Taking the entries below from the top, restate each line exactly and end with the line containing "exists n, dget".

----

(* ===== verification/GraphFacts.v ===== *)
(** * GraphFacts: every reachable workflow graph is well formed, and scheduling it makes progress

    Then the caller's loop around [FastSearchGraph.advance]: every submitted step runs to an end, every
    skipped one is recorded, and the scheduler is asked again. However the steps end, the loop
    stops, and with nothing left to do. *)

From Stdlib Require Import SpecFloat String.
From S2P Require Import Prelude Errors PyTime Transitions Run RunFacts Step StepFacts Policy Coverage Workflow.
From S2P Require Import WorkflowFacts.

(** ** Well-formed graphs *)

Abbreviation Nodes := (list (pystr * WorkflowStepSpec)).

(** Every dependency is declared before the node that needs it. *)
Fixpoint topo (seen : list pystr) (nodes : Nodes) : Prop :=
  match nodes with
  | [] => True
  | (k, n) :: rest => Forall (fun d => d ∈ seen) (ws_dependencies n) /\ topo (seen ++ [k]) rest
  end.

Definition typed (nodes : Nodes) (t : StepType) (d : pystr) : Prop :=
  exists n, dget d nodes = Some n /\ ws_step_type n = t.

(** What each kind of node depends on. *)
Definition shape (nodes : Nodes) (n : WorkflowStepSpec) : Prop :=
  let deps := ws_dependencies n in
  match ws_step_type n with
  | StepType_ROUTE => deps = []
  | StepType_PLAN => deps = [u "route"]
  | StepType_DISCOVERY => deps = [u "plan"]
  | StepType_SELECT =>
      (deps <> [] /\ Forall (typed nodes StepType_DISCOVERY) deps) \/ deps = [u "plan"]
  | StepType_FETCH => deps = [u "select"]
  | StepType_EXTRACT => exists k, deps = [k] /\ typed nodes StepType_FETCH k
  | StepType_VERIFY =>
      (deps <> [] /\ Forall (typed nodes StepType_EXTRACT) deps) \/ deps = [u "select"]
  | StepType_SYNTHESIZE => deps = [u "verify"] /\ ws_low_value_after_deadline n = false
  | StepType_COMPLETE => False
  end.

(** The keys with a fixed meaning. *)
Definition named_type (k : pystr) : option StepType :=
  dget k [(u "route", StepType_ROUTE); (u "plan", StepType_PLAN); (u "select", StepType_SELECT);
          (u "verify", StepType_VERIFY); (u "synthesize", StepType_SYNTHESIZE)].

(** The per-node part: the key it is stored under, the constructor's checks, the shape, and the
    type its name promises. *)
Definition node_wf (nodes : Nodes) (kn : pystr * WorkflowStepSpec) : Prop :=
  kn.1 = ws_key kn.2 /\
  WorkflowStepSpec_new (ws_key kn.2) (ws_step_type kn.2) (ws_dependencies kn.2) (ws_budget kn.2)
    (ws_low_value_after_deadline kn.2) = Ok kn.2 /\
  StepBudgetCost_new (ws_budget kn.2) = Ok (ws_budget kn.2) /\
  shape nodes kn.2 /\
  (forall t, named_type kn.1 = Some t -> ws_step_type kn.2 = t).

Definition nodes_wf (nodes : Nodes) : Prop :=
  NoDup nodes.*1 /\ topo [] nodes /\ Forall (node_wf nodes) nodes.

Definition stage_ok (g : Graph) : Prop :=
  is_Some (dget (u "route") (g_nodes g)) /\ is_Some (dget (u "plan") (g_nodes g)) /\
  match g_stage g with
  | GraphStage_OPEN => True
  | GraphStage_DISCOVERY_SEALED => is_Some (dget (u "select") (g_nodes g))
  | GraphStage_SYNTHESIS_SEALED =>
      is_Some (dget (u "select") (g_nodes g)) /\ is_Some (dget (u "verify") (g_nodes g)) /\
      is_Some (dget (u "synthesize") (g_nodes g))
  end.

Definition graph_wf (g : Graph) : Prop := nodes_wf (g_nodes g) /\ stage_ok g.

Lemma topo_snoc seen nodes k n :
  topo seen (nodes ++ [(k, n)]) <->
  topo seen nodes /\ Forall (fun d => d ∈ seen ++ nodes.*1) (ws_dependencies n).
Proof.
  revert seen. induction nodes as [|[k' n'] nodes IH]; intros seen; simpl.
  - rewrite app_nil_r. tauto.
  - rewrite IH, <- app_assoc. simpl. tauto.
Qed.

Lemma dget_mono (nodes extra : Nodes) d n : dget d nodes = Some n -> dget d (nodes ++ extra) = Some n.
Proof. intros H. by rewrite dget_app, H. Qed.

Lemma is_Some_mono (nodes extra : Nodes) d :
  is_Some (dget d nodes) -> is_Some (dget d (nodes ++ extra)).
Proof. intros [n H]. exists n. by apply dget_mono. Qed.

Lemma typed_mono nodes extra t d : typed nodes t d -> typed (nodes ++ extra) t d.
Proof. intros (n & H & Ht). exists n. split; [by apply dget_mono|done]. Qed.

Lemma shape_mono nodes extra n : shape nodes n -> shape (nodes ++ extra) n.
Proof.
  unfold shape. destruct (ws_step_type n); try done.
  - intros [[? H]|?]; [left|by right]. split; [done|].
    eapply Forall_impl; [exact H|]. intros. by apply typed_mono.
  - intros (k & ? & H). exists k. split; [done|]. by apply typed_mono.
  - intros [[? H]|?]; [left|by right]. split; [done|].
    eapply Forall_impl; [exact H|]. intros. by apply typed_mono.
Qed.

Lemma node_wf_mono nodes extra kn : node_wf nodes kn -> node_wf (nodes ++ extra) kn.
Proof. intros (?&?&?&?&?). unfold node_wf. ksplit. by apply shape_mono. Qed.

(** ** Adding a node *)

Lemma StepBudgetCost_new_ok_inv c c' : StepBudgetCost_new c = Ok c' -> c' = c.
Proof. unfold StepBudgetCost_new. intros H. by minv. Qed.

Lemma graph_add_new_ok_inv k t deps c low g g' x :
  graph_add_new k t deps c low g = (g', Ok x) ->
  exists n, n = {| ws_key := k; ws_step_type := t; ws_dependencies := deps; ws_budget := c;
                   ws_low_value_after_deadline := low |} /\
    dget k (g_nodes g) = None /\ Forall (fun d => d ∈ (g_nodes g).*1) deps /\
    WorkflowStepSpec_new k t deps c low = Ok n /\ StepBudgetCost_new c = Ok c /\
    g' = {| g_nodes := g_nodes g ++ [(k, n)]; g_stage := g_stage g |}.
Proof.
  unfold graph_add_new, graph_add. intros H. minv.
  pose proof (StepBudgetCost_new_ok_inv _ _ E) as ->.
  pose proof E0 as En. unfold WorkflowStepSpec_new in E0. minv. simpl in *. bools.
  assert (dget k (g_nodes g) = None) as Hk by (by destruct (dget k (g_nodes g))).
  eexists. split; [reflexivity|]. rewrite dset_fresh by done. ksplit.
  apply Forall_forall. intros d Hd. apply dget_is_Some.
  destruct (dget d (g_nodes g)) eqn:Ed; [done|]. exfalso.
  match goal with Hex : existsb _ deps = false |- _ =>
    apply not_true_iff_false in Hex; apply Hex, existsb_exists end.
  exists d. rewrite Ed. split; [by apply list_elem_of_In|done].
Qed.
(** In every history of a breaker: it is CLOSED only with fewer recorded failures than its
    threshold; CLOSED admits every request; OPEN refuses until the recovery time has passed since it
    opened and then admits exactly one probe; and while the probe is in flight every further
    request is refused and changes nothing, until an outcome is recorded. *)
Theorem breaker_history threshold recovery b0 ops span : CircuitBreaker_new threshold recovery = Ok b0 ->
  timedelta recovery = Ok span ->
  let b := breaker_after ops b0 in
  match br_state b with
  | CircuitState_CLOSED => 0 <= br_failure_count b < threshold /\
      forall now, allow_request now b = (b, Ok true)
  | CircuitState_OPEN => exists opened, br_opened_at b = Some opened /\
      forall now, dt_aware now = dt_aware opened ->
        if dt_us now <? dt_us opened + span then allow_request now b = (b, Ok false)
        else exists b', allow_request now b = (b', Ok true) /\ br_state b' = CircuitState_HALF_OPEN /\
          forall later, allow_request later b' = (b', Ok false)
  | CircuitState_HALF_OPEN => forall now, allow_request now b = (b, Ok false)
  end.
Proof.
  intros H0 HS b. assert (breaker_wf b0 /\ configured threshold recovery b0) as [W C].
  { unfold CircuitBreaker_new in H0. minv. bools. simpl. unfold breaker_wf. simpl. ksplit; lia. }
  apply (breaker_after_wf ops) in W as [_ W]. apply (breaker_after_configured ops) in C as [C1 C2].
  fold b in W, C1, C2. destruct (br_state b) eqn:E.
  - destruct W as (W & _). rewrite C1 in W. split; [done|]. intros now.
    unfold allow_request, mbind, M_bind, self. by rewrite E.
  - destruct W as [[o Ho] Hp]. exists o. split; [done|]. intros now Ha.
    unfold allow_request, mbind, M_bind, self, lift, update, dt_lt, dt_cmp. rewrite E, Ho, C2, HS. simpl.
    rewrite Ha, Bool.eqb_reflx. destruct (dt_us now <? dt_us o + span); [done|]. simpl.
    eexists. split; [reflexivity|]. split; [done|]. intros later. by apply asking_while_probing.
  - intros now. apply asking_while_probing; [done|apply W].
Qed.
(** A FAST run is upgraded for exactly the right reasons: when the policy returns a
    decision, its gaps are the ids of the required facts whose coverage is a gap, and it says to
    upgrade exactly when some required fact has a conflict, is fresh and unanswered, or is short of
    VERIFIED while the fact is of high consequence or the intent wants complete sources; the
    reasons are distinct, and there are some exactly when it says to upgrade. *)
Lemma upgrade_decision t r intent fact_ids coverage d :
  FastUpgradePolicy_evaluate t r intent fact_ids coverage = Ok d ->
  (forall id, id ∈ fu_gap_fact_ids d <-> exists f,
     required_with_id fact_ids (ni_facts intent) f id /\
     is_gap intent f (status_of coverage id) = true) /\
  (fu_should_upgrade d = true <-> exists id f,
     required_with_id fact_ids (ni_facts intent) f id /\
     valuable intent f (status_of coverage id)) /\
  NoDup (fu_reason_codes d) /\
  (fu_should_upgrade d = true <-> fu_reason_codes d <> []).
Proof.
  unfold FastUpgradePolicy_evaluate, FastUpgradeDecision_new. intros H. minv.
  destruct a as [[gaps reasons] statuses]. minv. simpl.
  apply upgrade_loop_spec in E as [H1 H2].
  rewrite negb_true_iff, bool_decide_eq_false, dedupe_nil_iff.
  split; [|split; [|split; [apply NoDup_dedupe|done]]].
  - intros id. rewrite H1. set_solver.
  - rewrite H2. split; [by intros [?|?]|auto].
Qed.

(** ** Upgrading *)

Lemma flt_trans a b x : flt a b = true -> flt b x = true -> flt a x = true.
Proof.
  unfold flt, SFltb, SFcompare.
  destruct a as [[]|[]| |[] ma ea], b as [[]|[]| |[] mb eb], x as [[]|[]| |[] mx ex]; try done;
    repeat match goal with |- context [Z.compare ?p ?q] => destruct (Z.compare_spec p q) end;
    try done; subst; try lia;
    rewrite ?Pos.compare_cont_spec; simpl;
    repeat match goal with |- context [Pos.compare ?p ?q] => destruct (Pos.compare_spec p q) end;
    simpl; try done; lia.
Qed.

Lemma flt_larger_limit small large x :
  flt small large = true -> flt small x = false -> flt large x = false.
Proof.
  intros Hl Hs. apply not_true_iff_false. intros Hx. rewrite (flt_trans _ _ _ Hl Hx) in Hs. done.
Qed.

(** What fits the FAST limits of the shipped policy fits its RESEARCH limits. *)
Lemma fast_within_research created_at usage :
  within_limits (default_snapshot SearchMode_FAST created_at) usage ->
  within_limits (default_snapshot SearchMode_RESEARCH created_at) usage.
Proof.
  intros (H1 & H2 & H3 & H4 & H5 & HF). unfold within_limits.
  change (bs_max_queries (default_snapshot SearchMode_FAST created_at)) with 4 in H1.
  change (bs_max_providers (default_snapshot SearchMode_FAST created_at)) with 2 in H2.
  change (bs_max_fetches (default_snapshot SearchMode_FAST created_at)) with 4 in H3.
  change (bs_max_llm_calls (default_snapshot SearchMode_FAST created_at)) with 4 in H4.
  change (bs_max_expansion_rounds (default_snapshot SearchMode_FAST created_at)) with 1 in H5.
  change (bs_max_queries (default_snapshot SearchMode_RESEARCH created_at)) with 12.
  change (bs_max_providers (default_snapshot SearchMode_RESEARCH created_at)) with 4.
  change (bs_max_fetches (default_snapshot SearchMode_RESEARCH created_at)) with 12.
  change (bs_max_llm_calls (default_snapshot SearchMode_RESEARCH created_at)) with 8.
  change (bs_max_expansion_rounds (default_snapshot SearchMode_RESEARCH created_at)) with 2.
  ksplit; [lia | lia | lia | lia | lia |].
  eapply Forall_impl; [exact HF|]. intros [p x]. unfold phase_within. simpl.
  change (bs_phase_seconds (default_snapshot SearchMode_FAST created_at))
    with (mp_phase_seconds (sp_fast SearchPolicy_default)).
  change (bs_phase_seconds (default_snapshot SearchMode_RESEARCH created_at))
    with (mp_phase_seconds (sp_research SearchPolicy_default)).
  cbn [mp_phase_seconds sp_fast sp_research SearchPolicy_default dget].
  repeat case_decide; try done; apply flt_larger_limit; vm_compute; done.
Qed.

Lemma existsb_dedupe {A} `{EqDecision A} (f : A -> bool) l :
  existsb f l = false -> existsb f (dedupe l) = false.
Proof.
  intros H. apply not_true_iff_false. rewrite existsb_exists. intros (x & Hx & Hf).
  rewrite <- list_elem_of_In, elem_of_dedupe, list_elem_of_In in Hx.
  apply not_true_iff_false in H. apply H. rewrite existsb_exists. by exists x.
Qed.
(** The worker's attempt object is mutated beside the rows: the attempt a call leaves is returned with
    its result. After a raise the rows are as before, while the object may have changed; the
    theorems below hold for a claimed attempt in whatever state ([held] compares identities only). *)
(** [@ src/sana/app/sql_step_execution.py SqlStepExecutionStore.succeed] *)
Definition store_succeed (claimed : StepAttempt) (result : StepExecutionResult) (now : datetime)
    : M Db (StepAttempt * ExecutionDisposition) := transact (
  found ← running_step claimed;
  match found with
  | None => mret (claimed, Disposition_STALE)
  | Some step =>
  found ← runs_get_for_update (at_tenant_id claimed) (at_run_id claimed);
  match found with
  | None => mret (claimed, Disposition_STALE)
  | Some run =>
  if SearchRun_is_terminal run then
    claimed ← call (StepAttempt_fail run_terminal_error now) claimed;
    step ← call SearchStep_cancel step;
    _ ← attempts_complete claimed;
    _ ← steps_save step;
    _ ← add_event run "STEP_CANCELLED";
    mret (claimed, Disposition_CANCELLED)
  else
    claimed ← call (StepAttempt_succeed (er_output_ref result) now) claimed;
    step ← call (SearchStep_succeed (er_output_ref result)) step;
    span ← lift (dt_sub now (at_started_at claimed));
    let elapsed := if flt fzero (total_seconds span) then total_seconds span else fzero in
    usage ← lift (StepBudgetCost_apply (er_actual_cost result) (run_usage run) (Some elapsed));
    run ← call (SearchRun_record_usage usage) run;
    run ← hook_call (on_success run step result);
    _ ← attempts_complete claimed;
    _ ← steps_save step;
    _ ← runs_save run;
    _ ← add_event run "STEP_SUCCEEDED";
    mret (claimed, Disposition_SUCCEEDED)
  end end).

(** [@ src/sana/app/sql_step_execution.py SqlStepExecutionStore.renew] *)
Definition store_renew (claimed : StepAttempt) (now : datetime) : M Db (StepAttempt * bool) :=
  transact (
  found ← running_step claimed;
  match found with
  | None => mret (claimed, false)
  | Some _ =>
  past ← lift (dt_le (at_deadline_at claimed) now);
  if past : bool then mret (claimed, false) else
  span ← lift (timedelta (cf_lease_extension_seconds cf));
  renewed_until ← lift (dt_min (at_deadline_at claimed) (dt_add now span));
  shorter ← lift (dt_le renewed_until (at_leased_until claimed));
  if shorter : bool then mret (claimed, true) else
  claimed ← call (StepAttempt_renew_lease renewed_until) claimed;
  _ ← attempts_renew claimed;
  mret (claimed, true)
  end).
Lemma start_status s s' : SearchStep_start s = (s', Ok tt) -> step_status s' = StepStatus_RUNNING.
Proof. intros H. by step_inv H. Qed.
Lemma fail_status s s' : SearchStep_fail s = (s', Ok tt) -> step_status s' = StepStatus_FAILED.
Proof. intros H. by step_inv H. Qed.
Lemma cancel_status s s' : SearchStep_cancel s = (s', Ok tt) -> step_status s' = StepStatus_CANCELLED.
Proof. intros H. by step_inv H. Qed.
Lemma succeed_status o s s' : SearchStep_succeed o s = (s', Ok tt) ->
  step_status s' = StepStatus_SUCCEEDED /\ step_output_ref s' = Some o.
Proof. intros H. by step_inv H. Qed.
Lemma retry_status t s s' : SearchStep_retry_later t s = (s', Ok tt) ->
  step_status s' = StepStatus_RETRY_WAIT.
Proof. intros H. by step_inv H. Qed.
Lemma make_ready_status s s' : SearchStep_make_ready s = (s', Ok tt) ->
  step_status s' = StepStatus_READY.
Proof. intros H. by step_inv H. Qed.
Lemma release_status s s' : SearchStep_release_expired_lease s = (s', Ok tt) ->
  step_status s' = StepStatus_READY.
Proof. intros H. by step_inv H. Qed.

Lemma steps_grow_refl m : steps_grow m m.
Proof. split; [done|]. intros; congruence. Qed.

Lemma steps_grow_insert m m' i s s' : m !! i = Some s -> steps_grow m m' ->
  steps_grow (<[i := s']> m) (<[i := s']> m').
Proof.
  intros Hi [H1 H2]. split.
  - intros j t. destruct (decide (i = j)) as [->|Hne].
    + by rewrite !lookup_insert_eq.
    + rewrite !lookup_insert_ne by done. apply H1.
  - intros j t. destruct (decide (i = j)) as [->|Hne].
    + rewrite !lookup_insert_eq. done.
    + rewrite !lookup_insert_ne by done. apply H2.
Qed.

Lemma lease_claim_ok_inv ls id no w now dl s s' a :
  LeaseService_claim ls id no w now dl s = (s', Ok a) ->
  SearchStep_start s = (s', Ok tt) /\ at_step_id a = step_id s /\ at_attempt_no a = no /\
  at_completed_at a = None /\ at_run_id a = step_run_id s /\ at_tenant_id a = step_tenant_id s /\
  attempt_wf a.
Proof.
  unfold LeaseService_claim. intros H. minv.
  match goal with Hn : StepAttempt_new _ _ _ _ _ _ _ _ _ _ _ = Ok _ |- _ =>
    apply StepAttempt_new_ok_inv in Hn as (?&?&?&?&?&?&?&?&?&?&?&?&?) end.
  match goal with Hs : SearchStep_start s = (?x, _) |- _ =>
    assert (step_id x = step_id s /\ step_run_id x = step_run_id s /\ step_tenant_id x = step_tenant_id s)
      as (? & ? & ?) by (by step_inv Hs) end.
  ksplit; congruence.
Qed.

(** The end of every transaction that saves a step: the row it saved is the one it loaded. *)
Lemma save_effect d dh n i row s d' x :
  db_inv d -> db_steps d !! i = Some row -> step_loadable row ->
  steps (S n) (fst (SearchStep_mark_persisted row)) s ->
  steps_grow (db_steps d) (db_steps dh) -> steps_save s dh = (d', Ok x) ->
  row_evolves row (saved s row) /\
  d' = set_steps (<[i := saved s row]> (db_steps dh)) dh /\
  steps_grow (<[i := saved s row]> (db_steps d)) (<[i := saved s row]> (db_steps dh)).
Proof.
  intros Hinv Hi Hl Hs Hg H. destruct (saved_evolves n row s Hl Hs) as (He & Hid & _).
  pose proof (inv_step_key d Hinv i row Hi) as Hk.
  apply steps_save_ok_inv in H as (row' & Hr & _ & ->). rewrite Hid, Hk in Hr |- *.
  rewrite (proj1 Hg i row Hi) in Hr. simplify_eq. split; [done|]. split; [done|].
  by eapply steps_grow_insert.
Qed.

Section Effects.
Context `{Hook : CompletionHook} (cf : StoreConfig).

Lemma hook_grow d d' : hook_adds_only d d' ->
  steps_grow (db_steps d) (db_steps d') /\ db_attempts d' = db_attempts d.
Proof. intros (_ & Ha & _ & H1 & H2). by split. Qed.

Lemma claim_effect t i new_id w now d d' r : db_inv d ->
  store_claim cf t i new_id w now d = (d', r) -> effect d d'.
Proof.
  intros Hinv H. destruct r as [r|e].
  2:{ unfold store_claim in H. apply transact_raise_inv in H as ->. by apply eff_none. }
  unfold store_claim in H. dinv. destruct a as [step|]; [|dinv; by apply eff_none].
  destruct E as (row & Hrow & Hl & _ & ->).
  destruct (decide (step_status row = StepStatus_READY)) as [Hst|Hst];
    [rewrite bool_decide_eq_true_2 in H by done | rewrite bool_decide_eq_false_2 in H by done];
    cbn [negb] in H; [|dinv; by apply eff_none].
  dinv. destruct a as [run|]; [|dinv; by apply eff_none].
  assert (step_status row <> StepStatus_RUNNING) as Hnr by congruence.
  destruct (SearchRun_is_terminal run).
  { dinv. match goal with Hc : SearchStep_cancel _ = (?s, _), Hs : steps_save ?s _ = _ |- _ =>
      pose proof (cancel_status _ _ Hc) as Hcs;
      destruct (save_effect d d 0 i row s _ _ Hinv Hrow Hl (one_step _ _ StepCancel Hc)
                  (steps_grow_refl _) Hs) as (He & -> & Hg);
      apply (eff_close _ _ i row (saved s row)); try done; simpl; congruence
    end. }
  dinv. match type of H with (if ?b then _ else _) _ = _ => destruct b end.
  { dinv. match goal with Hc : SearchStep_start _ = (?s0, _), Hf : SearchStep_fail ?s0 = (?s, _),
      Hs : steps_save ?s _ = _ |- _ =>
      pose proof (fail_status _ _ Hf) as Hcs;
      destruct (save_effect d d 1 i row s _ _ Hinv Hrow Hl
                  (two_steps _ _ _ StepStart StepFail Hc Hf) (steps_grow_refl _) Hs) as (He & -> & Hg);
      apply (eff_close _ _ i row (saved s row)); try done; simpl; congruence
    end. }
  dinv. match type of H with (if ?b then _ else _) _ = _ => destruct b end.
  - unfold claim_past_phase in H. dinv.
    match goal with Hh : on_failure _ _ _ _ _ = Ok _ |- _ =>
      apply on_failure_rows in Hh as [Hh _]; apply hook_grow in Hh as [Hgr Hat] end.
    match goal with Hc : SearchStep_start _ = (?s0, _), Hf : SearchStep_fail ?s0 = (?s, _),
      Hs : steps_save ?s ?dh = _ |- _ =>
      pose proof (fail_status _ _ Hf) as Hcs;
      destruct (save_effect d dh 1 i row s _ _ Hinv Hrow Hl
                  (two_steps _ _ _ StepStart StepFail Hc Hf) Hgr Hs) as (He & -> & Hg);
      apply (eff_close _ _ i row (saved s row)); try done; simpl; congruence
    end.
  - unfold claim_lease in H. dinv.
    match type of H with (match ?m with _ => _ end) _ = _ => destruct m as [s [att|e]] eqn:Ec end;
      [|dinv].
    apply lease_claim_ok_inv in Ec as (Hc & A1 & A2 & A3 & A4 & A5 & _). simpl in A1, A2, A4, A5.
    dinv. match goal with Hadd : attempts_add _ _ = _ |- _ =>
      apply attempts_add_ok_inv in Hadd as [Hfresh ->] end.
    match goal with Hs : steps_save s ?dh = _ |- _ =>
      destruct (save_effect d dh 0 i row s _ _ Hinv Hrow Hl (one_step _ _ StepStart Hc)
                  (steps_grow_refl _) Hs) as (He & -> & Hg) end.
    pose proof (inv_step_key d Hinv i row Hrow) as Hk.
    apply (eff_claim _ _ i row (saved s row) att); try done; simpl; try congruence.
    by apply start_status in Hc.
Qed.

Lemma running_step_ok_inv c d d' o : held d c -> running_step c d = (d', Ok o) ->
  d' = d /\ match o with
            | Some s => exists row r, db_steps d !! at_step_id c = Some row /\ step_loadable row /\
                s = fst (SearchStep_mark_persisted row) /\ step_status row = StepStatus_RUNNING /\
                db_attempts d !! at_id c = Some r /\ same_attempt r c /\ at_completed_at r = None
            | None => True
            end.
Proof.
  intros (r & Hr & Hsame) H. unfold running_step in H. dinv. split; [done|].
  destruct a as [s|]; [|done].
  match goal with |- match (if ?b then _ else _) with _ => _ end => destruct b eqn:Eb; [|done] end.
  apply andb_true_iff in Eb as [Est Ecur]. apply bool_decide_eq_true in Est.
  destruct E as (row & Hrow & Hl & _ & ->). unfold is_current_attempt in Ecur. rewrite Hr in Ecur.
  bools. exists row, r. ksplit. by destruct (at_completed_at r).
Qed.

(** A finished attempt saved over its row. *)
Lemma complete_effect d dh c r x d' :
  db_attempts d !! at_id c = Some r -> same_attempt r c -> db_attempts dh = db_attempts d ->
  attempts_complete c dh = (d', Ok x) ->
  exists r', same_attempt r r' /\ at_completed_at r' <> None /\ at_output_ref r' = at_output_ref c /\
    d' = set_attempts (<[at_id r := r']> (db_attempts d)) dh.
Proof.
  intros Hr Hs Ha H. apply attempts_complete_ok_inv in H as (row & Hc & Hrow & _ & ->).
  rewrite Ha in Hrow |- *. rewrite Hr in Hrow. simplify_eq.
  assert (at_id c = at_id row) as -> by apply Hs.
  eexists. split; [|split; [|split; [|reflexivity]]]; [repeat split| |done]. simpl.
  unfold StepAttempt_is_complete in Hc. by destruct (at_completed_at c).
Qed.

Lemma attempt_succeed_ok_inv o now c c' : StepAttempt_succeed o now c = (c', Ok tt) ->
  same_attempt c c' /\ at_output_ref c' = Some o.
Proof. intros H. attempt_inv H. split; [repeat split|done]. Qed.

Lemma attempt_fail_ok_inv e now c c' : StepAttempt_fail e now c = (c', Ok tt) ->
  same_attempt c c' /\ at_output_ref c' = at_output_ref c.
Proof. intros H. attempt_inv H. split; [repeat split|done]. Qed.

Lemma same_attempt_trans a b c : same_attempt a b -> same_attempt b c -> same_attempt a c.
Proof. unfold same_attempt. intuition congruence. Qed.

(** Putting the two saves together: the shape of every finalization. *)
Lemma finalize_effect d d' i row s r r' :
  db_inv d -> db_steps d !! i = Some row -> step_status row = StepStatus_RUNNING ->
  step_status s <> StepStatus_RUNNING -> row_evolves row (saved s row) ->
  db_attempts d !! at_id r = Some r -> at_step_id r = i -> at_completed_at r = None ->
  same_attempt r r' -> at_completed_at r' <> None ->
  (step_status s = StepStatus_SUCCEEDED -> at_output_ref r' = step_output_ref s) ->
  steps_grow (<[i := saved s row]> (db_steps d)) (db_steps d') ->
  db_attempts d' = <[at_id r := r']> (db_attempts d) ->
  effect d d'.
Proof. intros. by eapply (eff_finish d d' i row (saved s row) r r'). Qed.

----

#### [Answer for the task]
(* ===== verification/GraphFacts.v ===== *)
(** * GraphFacts: every reachable workflow graph is well formed, and scheduling it makes progress

    Then the caller's loop around [FastSearchGraph.advance]: every submitted step runs to an end, every
    skipped one is recorded, and the scheduler is asked again. However the steps end, the loop
    stops, and with nothing left to do. *)

From Stdlib Require Import SpecFloat String.
From S2P Require Import Prelude Errors PyTime Transitions Run RunFacts Step StepFacts Policy Coverage Workflow.
From S2P Require Import WorkflowFacts.

(** ** Well-formed graphs *)

Abbreviation Nodes := (list (pystr * WorkflowStepSpec)).

(** Every dependency is declared before the node that needs it. *)
Fixpoint topo (seen : list pystr) (nodes : Nodes) : Prop :=
  match nodes with
  | [] => True
  | (k, n) :: rest => Forall (fun d => d ∈ seen) (ws_dependencies n) /\ topo (seen ++ [k]) rest
  end.

Definition typed (nodes : Nodes) (t : StepType) (d : pystr) : Prop :=
  exists n, dget d nodes = Some n /\ ws_step_type n = t.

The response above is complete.